* _About this exercise_: Each line below that carries the string "name" must appear in the answer.

* _Information supplied_:
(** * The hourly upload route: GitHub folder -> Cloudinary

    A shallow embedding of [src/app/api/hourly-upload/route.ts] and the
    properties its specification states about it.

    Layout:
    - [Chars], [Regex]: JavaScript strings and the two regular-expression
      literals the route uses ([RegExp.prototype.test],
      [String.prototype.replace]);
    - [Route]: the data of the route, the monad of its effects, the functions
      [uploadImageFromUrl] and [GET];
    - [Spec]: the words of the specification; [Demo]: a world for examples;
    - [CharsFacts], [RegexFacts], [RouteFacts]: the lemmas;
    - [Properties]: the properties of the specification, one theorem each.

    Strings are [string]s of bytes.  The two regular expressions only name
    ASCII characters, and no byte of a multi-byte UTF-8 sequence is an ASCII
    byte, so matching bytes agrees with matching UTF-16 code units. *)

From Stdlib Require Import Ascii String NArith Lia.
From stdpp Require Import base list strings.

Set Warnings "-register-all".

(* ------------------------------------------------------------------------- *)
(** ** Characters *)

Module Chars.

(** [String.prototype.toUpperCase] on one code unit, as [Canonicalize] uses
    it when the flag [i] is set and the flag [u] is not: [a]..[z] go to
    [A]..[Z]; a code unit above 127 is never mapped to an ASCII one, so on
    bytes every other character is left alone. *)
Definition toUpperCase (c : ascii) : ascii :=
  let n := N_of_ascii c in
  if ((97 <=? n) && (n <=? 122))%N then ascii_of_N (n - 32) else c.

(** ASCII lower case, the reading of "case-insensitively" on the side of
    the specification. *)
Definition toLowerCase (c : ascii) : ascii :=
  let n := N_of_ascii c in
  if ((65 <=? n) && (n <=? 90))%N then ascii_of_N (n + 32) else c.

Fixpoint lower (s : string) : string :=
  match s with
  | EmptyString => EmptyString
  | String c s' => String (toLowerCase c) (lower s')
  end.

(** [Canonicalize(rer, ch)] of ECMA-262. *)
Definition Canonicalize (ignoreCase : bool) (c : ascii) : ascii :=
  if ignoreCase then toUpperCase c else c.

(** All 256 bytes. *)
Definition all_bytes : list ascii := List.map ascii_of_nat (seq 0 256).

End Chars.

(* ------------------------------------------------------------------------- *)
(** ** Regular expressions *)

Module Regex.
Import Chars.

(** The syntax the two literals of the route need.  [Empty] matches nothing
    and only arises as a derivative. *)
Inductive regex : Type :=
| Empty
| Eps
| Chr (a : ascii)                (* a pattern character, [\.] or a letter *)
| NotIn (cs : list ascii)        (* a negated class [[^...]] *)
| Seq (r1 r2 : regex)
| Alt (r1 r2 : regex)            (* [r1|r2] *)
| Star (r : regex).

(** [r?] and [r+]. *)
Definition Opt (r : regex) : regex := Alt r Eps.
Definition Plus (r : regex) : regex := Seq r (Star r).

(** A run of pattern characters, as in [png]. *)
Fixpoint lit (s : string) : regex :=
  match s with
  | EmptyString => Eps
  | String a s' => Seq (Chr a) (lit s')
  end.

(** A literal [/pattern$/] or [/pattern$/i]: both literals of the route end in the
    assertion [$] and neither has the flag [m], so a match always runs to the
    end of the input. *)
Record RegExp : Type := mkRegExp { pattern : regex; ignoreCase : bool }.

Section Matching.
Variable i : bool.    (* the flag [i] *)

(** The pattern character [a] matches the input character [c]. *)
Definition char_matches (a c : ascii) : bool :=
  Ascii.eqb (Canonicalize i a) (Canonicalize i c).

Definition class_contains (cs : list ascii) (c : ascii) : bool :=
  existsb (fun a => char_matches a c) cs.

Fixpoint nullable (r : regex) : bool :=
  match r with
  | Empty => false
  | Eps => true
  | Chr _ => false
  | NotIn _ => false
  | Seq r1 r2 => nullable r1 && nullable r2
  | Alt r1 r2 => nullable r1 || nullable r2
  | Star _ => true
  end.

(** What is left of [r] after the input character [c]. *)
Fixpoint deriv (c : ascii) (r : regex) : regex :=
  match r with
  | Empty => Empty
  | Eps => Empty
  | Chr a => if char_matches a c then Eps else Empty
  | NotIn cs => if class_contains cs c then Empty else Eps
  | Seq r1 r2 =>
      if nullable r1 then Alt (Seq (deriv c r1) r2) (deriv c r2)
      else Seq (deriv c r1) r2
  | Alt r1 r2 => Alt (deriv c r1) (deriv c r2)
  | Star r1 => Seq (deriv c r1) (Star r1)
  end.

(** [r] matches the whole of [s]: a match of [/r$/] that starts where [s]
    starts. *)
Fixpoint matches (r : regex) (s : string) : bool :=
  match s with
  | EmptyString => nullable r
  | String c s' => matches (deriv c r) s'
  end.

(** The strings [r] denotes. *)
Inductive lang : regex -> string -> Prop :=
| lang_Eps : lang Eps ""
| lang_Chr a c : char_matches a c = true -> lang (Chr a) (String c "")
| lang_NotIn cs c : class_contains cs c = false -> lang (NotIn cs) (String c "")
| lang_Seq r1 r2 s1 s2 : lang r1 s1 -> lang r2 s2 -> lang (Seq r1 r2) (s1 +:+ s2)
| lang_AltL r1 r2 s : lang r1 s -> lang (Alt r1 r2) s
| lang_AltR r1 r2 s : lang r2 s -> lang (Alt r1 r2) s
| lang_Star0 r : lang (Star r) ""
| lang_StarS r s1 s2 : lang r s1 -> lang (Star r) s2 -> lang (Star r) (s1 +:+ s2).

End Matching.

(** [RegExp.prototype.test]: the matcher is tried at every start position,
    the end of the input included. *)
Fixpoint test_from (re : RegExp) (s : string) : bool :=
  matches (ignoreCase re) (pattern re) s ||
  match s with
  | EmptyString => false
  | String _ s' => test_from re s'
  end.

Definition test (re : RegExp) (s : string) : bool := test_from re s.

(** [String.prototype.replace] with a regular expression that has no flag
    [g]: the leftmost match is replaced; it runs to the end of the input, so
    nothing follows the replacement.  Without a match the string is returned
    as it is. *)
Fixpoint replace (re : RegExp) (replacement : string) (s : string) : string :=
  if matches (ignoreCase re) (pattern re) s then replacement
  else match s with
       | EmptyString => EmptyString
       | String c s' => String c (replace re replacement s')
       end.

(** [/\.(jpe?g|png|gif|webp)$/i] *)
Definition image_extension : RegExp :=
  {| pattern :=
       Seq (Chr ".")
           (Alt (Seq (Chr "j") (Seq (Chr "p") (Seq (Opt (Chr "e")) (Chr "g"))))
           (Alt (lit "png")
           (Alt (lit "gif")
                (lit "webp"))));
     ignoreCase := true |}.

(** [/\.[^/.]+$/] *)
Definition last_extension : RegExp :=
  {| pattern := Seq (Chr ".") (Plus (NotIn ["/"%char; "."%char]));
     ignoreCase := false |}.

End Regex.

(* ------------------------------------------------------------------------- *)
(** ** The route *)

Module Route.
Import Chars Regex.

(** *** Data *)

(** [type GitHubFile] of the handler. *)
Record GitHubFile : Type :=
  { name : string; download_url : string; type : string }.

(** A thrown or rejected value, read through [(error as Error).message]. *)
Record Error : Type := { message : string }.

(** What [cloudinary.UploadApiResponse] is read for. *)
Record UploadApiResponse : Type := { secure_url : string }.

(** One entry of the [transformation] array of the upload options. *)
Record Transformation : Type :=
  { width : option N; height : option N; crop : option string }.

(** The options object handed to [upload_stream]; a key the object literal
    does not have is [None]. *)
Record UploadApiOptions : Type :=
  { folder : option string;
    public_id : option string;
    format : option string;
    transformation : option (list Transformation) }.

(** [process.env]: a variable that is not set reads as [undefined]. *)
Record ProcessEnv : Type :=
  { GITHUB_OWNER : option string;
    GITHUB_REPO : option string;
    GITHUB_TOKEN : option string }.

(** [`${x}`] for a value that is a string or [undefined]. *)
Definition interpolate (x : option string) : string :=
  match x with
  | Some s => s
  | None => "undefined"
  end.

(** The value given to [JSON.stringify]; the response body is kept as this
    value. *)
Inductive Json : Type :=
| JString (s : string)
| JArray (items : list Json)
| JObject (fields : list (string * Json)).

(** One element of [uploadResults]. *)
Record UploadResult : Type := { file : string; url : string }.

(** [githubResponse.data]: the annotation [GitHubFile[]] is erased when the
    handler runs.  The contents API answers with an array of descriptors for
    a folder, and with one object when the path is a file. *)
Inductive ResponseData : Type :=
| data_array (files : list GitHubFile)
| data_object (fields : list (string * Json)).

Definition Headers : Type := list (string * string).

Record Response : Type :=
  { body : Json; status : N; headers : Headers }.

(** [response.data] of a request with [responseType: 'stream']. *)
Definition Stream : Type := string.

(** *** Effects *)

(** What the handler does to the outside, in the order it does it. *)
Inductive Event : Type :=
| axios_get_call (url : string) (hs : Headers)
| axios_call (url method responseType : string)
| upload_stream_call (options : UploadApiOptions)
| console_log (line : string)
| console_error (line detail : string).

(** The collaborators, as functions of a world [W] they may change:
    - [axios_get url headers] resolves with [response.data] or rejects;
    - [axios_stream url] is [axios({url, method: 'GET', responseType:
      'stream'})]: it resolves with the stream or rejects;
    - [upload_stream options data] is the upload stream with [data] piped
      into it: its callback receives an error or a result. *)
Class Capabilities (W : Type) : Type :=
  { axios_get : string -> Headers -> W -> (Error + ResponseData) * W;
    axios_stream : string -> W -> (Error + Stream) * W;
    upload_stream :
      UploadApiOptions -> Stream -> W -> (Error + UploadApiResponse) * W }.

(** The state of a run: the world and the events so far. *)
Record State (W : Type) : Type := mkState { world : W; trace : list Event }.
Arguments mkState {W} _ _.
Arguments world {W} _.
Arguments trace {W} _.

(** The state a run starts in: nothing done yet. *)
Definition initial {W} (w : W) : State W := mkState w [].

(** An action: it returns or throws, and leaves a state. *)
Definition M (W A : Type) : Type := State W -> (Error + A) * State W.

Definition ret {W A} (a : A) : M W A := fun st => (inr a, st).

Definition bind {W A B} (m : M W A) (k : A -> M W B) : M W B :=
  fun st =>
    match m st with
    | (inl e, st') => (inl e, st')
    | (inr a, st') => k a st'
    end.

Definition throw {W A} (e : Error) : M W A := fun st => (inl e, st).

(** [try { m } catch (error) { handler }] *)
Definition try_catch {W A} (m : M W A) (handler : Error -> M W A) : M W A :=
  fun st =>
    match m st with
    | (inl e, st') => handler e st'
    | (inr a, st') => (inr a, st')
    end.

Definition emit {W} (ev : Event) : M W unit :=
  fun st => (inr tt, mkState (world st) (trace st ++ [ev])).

* _Answer to this problem_:
    Strings are [string]s of bytes.  The two regular expressions only name
  { name : string; download_url : string; type : string }.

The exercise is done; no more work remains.